───── Material for this exercise ─────

Definition challenge_name : string := "0123456789abcdef0123456789abcdef0123456789abcdef0123456789abcdef".
Definition stored_challenge : ChallengeRow := {|
  pc_id := challenge_name; pc_kind := "login"; pc_user_id := None; pc_token_version := None;
  pc_name := None; pc_state := "nonce"; pc_expires_at := 1200 |}.
Definition stored_passkey : PasskeyRow := {|
  pk_id := 80; pk_user_id := 7; pk_credential_id := "cid"; pk_name := "laptop"; pk_credential := "cid";
  pk_created_at := 900; pk_last_used_at := None |}.
Definition w_pk : World :=
  start (with_passkeys (fun _ => [stored_passkey])
           (with_passkey_challenges (fun _ => [stored_challenge]) (demo_db None))).
Definition pk_cookies : list (string * string) :=
  [("cookie", "a=b; __Host-authere_passkey_login=" ++ challenge_name)].
Definition answering (answer : string) : prog (result AppError Response) :=
  login_finish_limited st ctx pk_cookies None (JStr answer).

Lemma passkey_login_sound_witness :
  exists row, verified_by (db w_pk) tt "nonce" "nonce" 7 "cid" row /\
    passkey_challenges (db (run (answering "nonce") w_pk).2) = [].
Proof.
  assert (Hr : exists r, run (answering "nonce") w_pk = (Ok r, (run (answering "nonce") w_pk).2))
    by (eexists; apply run_to; vm_compute; reflexivity).
  destruct Hr as [r Hr].
  pose proof (passkey_login_sound st ctx pk_cookies None (JStr "nonce") (Ok r) w_pk) as H.
  destruct (H _ Hr) as (id & ch & a & c & wa & uid & cid & row & session & tokens & Hid & Hin & Hn & Hk & Hl & Ha
                        & Hc & Hwa & Hi & Hv & _ & Hlog & _).
  injection Hc as <-. apply list_elem_of_singleton in Hin as ->. injection Ha as <-.
  injection Hi as <- <-. destruct wa. exists row. split; [exact Hv|].
  rewrite (logged_in_challenges _ _ _ _ _ Hlog). rewrite <- Hn. vm_compute. reflexivity.
Defined.

(** Two answers to one challenge race, one of them wrong. *)
Definition attempts : list (prog (result LoginError Response)) :=
  map (fun answer => login_finish st ctx pk_cookies None (JStr answer)) ["nonce"; "guess"; "nonce"].
Lemma passkey_challenge_single_use_witness :
  open_challenges challenge_name "login" (db w_pk) = 1%nat /\
  (wins is_ok (pool_run (concat (repeat [0; 1; 2]%nat 30)) (([] ++ attempts)%list, w_pk)).1 <= 1)%nat.
Proof.
  assert (open_challenges challenge_name "login" (db w_pk) = 1%nat) as H1 by (vm_compute; reflexivity).
  split; [exact H1|]. rewrite <- H1. eapply Nat.le_trans; [apply Nat.le_add_r|].
  refine (passkey_challenge_single_use st challenge_name attempts [] _ w_pk _ (List.Forall_nil _)).
  repeat constructor; (do 4 eexists; split; [|reflexivity]; vm_compute; reflexivity).
Defined.
End PasskeyLogin.

(** ** The verification endpoint

    A user with a forward-auth session asks for a page of a wiki behind the
    reverse proxy. *)
Module ProxiedPage.
#[local] Existing Instances plain_hashing plain_ed25519 plain_uuid plain_json ForwardFacts.Demo.demo_session
  ForwardFacts.Demo.demo_session_laws.
#[local] Instance demo_env : Env := calm_env 1000.
#[local] Instance demo_regex : RegexLib := {| regex_build := fun _ _ _ => None |}.
#[local] Instance demo_http : HttpLib := {| header_valid := fun _ => true; header_visible := fun _ => true |}.
#[local] Instance demo_encoding : UrlEncoding := {| url_encode := fun s => s; url_decode := fun s => Some s |}.

Definition https_url (host path : string) : Url := {|
  url_text := "https://" ++ host ++ path; url_scheme := "https"; url_host_str := Some host;
  url_username := ""; url_password := None; url_fragment := None; url_path := path;
  url_host_port := host; url_from_path := path; url_origin := Some ("https", host, 443);
  url_origin_text := "https://" ++ host |}.
#[local] Instance demo_url : UrlLib := {| url_parse := fun s =>
  if beq s "https://wiki.example/page" then Some (https_url "wiki.example" "/page")
  else if beq s "https://id" then Some (https_url "id" "/") else None |}.

Definition wiki_row : ApplicationRow := ApplicationFacts.Demo.demo_row {|
  a_id := 3; a_name := "Wiki"; a_slug := "wiki"; a_app_type := ForwardAuth;
  a_host_pattern := Some "wiki.example"; a_path_prefix := None; a_required_roles := ["staff"];
  a_enabled := true; a_oidc_client_id := None; a_oidc_redirect_uris := [];
  a_oidc_post_logout_redirect_uris := []; a_oidc_confidential := false; a_created_at := 0;
  a_updated_at := 0; a_oidc_client_secret_hash := None |}.
Definition db0 : Db :=
  with_applications (fun _ => [wiki_row])
  (with_roles (fun _ => [{| ro_id := 2; ro_name := "staff"; ro_description := None |}])
  (with_user_roles (fun _ => [{| ur_user_id := 7; ur_role_id := 2 |}])
  (with_users (fun _ => [ForwardFacts.Demo.ada]) empty_db))).
Definition w0 : World := start db0.
Definition st : AppState := {| st_signing_key := "k"; st_signing_kid := "kid"; st_origin := "https://id" |}.
Definition page_request (credential : list (string * string)) : list (string * string) :=
  ([("x-forwarded-host", "wiki.example"); ("x-forwarded-uri", "/page")] ++ credential)%list.
Definition with_session : list (string * string) := page_request [("cookie", "__Host-authere_forward=S")].

(** With the session the page is shown, as this user; without it the browser
    is sent to log in. *)
Lemma verify_auth_sound_witness :
  exists r r', (run (verify_auth st with_session) w0).1 = Ok r /\
    (run (verify_auth st (page_request [])) w0).1 = Err r' /\ rs_status r' = 303 /\
    rs_status r = 200 /\
    exists row, identity_headers (u_row row) (map ro_name (roles_of (u_id row) (db w0))) (rs_headers r).
Proof.
  do 2 eexists. split; [vm_compute; reflexivity|]. split; [vm_compute; reflexivity|].
  split; [reflexivity|].
  match goal with |- rs_status ?r = 200 /\ _ =>
    assert (Hr : run (verify_auth st with_session) w0 = (Ok r, (run (verify_auth st with_session) w0).2))
      by (apply run_to; vm_compute; reflexivity);
    pose proof (verify_auth_sound st with_session _ w0 _ Hr) as Hs end.
  destruct Hs as (Hst & _ & target & app & token & fs & row & Hs).
  split; [exact Hst|]. exists row. apply Hs.
Defined.
End ProxiedPage.

(** ** The directory *)
Module Directory.
#[local] Existing Instances plain_hashing plain_uuid plain_passwords plain_json.
#[local] Instance dir_env : Env := calm_env 1000.
#[local] Instance dir_calm : Calm dir_env.
Proof. apply calm_env_calm. Defined.

Definition ada : User := {|
  u_id := 7; u_username := "ada"; u_name := "Ada L"; u_email := Some "ada@example.org";
  u_active := true; u_created_at := 0; u_updated_at := 0 |}.
Definition bob : User := {|
  u_id := 8; u_username := "bob"; u_name := "Bob"; u_email := None;
  u_active := false; u_created_at := 0; u_updated_at := 0 |}.
Definition admins : Role := {| ro_id := 1; ro_name := "admin"; ro_description := None |}.
Definition ada_app_password : AppPasswordRow := {|
  apw_id := 20; apw_user_id := 7; apw_name := "tv"; apw_password_hash := "$tv-secret";
  apw_created_at := 10; apw_last_used_at := None |}.

Definition dir_settings : list SettingRow := [
  {| se_key := KEY_LDAP_ENABLED; se_value := "true" |};
  {| se_key := KEY_LDAP_BASE_DN; se_value := "dc=authere,dc=local" |};
  {| se_key := KEY_LDAP_BIND_ADDRESS; se_value := "0.0.0.0:3389" |};
  {| se_key := KEY_LDAP_SERVICE_PASSWORD_HASH; se_value := "$svc" |};
  {| se_key := KEY_LDAP_PASSWORD_MODE; se_value := "primary_and_app" |}].
Definition dir_db : Db :=
  with_users (fun _ => [{| u_row := ada; u_token_version := 0 |}; {| u_row := bob; u_token_version := 0 |}])
  (with_roles (fun _ => [admins])
  (with_user_roles (fun _ => [{| ur_user_id := 7; ur_role_id := 1 |}])
  (with_app_passwords (fun _ => [ada_app_password])
  (with_settings (fun _ => dir_settings) empty_db)))).
Definition w0 : World := start dir_db.

Definition loaded {A} (r : result AppError A) (d : A) : A := match r with Ok a => a | Err _ => d end.
Definition no_cfg : LdapConfig := {|
  lc_enabled := false; lc_base_dn := ""; lc_bind_address := {| sa_ip := V4 0; sa_port := 0; sa_scope := 0 |};
  lc_service_password_hash := None; lc_password_mode := PrimaryOnly |}.
Definition cfg : LdapConfig := Eval vm_compute in loaded (run load_ldap_config w0).1 no_cfg.
Definition root : Dn := {| rdns := [("dc", "authere"); ("dc", "local")] |}.
Definition peer : IpAddr := V4 1.

Definition ada_bind : SimpleBindRequest :=
  {| sb_dn := "UID=ada, ou=people,dc=authere,dc=local"; sb_pw := "tv-secret" |}.

Lemma ldap_bind_sound_witness :
  exists user, u_id user = 7%N /\ may_bind dir_db PrimaryAndApp user "tv-secret".
Proof.
  assert (Hr : run (handle_bind ada_bind cfg peer) w0
               = (Ok (gen_success, BoundUser 7), (run (handle_bind ada_bind cfg peer) w0).2))
    by (apply run_to; vm_compute; reflexivity).
  destruct (ldap_bind_sound ada_bind cfg peer w0 _ _ _ Hr) as (_ & Hev & _); [done|].
  destruct Hev as (user & name & people & Hid & Hm & _). exists user. split; [exact Hid|exact Hm].
Defined.

Definition everyone : SearchRequest := {|
  rq_base := "dc=authere,dc=local"; rq_scope := Subtree; rq_filter := Present "cn"; rq_attrs := ["cn"] |}.

Lemma usable_demo : usable_base cfg root.
Proof. split; [discriminate|]. split; vm_compute; reflexivity. Qed.
Lemma safe_demo : safe_names (db w0).
Proof.
  split; intros x Hx; repeat (apply elem_of_cons in Hx as [->|Hx]; [vm_compute; reflexivity|]);
    by apply elem_of_nil in Hx.
Qed.

Lemma ldap_search_correct_witness :
  exists final, completes final /\
    (run (handle_search "1.0" everyone cfg (BoundUser 7)) w0).1
    = (map (fun e => gen_result_entry (to_ldap e ["cn"]))
         (List.filter (selected everyone root) (directory cfg dir_db)) ++ [final])%list.
Proof.
  apply (ldap_search_correct "1.0" everyone cfg (BoundUser 7) root root w0).
  - reflexivity.
  - exact usable_demo.
  - exact safe_demo.
  - discriminate.
  - eexists. split; reflexivity.
  - vm_compute. reflexivity.
  - discriminate.
Defined.

Example search_demo :
  map sr_dn (entries_of (run (handle_search "1.0" everyone cfg (BoundUser 7)) w0).1)
  = ["uid=ada,ou=people,dc=authere,dc=local"; "uid=bob,ou=people,dc=authere,dc=local";
     "cn=admin,ou=groups,dc=authere,dc=local"].
Proof. vm_compute. reflexivity. Qed.

Lemma ldap_search_gated_witness :
  lc_enabled cfg = true /\
  (rq_base everyone = "" \/ Service = Service \/
   exists uid (u : UserRow), Service = BoundUser uid /\ u ∈ users (db w0) /\ u_id u = uid /\ u_active u = true).
Proof. apply (ldap_search_gated "1.0" everyone cfg Service w0). vm_compute. discriminate. Defined.

(** An anonymous client that asks for the subtree of the empty base gets the
    whole directory. *)
Theorem anonymous_empty_base_dump :
  map sr_dn (entries_of (run (handle_search "1.0"
    {| rq_base := ""; rq_scope := Subtree; rq_filter := Present "objectClass"; rq_attrs := [] |}
    cfg Anonymous) w0).1)
  = ["uid=ada,ou=people,dc=authere,dc=local"; "uid=bob,ou=people,dc=authere,dc=local";
     "cn=admin,ou=groups,dc=authere,dc=local"].
Proof. vm_compute. reflexivity. Qed.

(** A base name the settings endpoint admits and [service_dn] panics on. *)
Theorem service_dn_panics :
  validate_base_dn "dc=\" = Ok tt /\
  service_dn {| lc_enabled := true; lc_base_dn := "dc=\"; lc_bind_address := lc_bind_address cfg;
                lc_service_password_hash := None; lc_password_mode := PrimaryOnly |}
  = Err (Panicked "service DN must parse").
Proof. vm_compute. done. Qed.

Definition fresh_conn : Conn := {| cn_cfg := cfg; cn_bind := Anonymous |}.
Definition after_bind : Life :=
  let r := run (on_message "1.0" peer (SimpleBind ada_bind) fresh_conn) w0 in
  {| conn := match r.1 with Ok (_, c) => c | Err _ => fresh_conn end; world := r.2; past := [w0] |}.

Lemma ldap_session_grounded_witness :
  cn_bind (conn after_bind) = BoundUser 7 /\
  (cn_bind (conn after_bind) = Anonymous \/
   exists w req, w ∈ past after_bind /\
     bind_evidence (db w) (cn_cfg (conn after_bind)) req (cn_bind (conn after_bind))).
Proof.
  split; [vm_compute; reflexivity|].
  apply (ldap_session_grounded "1.0" peer fresh_conn w0 after_bind); [reflexivity|].
  eapply star_step; [|apply star_refl].
  apply (life_message "1.0" peer (SimpleBind ada_bind)
           {| conn := fresh_conn; world := w0; past := [] |} [RBind gen_success]).
  cbn [conn world]. apply run_to. vm_compute. reflexivity.
Defined.
Definition test_rate_limiter_window_reset : bool :=
  let ip := ipv4 127 0 0 1 in
  eql (answers (limit 1 (millis 50)) [(ip, 1); (ip, 2); (ip, 2 + millis 60)]) [true; false; true].

Definition test_record_failure_counts_toward_limit : bool :=
  let ip := ipv4 10 0 0 1 in
  let limiter := record_failure (record_failure (limit 2 (secs 60)) ip 1) ip 2 in
  is_err (check limiter ip 3).1.

Definition test_record_failure_resets_window : bool :=
  let ip := ipv4 10 0 0 1 in
  let limiter := record_failure (limit 1 (millis 50)) ip 1 in
  let '(refused, limiter) := check limiter ip 2 in
  let limiter := record_failure limiter ip (2 + millis 60) in
  asserts [is_err refused; eql (option_map entry_count (entries limiter !! ip)) (Some 1)].

Definition test_cleanup_removes_expired : bool :=
  let limiter := (check (limit 1 (millis 50)) (ipv4 10 0 0 1) 1).2 in
  asserts [eql (size (entries limiter)) 1%nat; eql (size (entries (cleanup limiter (1 + millis 60)))) 0%nat].

Definition test_cleanup_keeps_active : bool :=
  let limiter := (check (limit 5 (secs 60)) (ipv4 10 0 0 1) 1).2 in
  eql (size (entries (cleanup limiter 2))) 1%nat.

Definition test_rate_limit_config_default : bool :=
  asserts [eql (max_requests default_config) 5; eql (window default_config) (secs 60)].

Definition test_rate_limit_exceeded_into_response : bool :=
  let resp := rate_limit_response (secs 42) in
  asserts [eql (rs_status resp) 429; eql (get_text (rs_headers resp) "retry-after") (Some "42")].

Definition test_rate_limiter_err_returns_retry_after : bool :=
  let ip := ipv4 10 0 0 1 in
  match (checks (limit 1 (secs 60)) [(ip, 1); (ip, 1000)]).1 with
  | [_; Err retry_after] => asserts [0 <? as_secs retry_after; as_secs retry_after <=? 60]%Z
  | _ => false
  end.

Lemma rate_limit_tests_pass : asserts [
  test_rate_limiter_allows_requests_under_limit; test_rate_limiter_returns_remaining;
  test_rate_limiter_different_ips; test_rate_limiter_window_reset;
  test_record_failure_counts_toward_limit; test_record_failure_resets_window;
  test_cleanup_removes_expired; test_cleanup_keeps_active; test_rate_limit_config_default;
  test_rate_limit_exceeded_into_response; test_rate_limiter_err_returns_retry_after] = true.
Proof. vm_compute. reflexivity. Qed.
End RateLimitTests.

(** ** [errors.rs] *)
Module ErrorTests.
Definition status_code_from_db_error : bool := eql (status_of DbError) 500.
Definition status_code_from_unique_error : bool := eql (status_of (UniqueError "dup")) 409.
Definition status_code_from_not_found : bool := eql (status_of NotFound) 404.
Definition status_code_from_input_error : bool := eql (status_of (InputError ["bad"])) 400.
Definition status_code_from_authentication_required : bool := eql (status_of AuthenticationRequired) 401.
Definition status_code_from_forbidden : bool := eql (status_of Forbidden) 403.
Definition status_code_from_internal_error : bool := eql (status_of (InternalError "oops")) 500.
Definition into_response_not_found : bool := eql (rs_status (error_response NotFound)) 404.
Definition into_response_unique_error : bool := eql (rs_status (error_response (UniqueError "already exists"))) 409.
Definition into_response_authentication_required : bool := eql (rs_status (error_response AuthenticationRequired)) 401.
Definition into_response_forbidden : bool := eql (rs_status (error_response Forbidden)) 403.
Definition into_response_input_error_joins_messages : bool :=
  eql (rs_status (error_response (InputError ["err1"; "err2"]))) 400.
Definition into_response_internal_error : bool := eql (rs_status (error_response (InternalError "boom"))) 500.
Definition into_response_db_error : bool := eql (rs_status (error_response DbError)) 500.
(** A statement that a uniqueness constraint refuses, and one that another
    constraint refuses. *)
Definition refused_insert (duplicate fk_ok : bool) : result AppError (unit * Db) :=
  insert_checked duplicate fk_ok (fun d => d) empty_db.
Definition from_sqlx_unique_violation : bool :=
  match refused_insert true true with Err (UniqueError _) => true | _ => false end.
Definition from_sqlx_other_error : bool :=
  match refused_insert false false with Err DbError => true | _ => false end.

Lemma error_tests_pass : asserts [
  status_code_from_db_error; status_code_from_unique_error; status_code_from_not_found;
  status_code_from_input_error; status_code_from_authentication_required; status_code_from_forbidden;
  status_code_from_internal_error; into_response_not_found; into_response_unique_error;
  into_response_authentication_required; into_response_forbidden; into_response_input_error_joins_messages;
  into_response_internal_error; into_response_db_error; from_sqlx_unique_violation;
  from_sqlx_other_error] = true.
Proof. vm_compute. reflexivity. Qed.
End ErrorTests.

(** ** [handlers/mod.rs] *)
Module CookieTests.
Definition test_build_auth_cookie_format : bool :=
  let cookie := build_auth_cookie "my-token" 900 in
  asserts (map (fun s => contains s cookie)
    ["__Host-authere_token=my-token"; "HttpOnly"; "Secure"; "SameSite=Lax"; "Path=/"; "Max-Age=900"]).

Definition test_build_refresh_cookie_format : bool :=
  let cookie := build_refresh_cookie "refresh-tok" 604800 in
  asserts (map (fun s => contains s cookie)
    ["__Host-authere_refresh=refresh-tok"; "HttpOnly"; "Secure"; "SameSite=Lax"; "Path=/"; "Max-Age=604800"]).

Definition refresh_cookie_path_matches_refresh_endpoint : bool :=
  contains "Path=/" (build_refresh_cookie "t" 60).

Definition test_clear_auth_cookies : bool :=
  match clear_auth_cookies with
  | [c0; c1] => asserts [
      contains "__Host-authere_token=" c0; contains "Max-Age=0" c0; contains "Path=/" c0;
      contains "__Host-authere_refresh=" c1; contains "Max-Age=0" c1; contains "Path=/" c1]
  | _ => false
  end.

─────

*Your goal*
Using the data above, reproduce exactly the lines from the line that contains "Definition into_response_not_found : bool" through the line that contains "Definition from_sqlx_other_error : bool", including both.

*Exercise answer*
Definition into_response_not_found : bool := eql (rs_status (error_response NotFound)) 404.
Definition into_response_unique_error : bool := eql (rs_status (error_response (UniqueError "already exists"))) 409.
Definition into_response_authentication_required : bool := eql (rs_status (error_response AuthenticationRequired)) 401.
Definition into_response_forbidden : bool := eql (rs_status (error_response Forbidden)) 403.
Definition into_response_input_error_joins_messages : bool :=
  eql (rs_status (error_response (InputError ["err1"; "err2"]))) 400.
Definition into_response_internal_error : bool := eql (rs_status (error_response (InternalError "boom"))) 500.
Definition into_response_db_error : bool := eql (rs_status (error_response DbError)) 500.
(** A statement that a uniqueness constraint refuses, and one that another
    constraint refuses. *)
Definition refused_insert (duplicate fk_ok : bool) : result AppError (unit * Db) :=
  insert_checked duplicate fk_ok (fun d => d) empty_db.
Definition from_sqlx_unique_violation : bool :=
  match refused_insert true true with Err (UniqueError _) => true | _ => false end.
Definition from_sqlx_other_error : bool :=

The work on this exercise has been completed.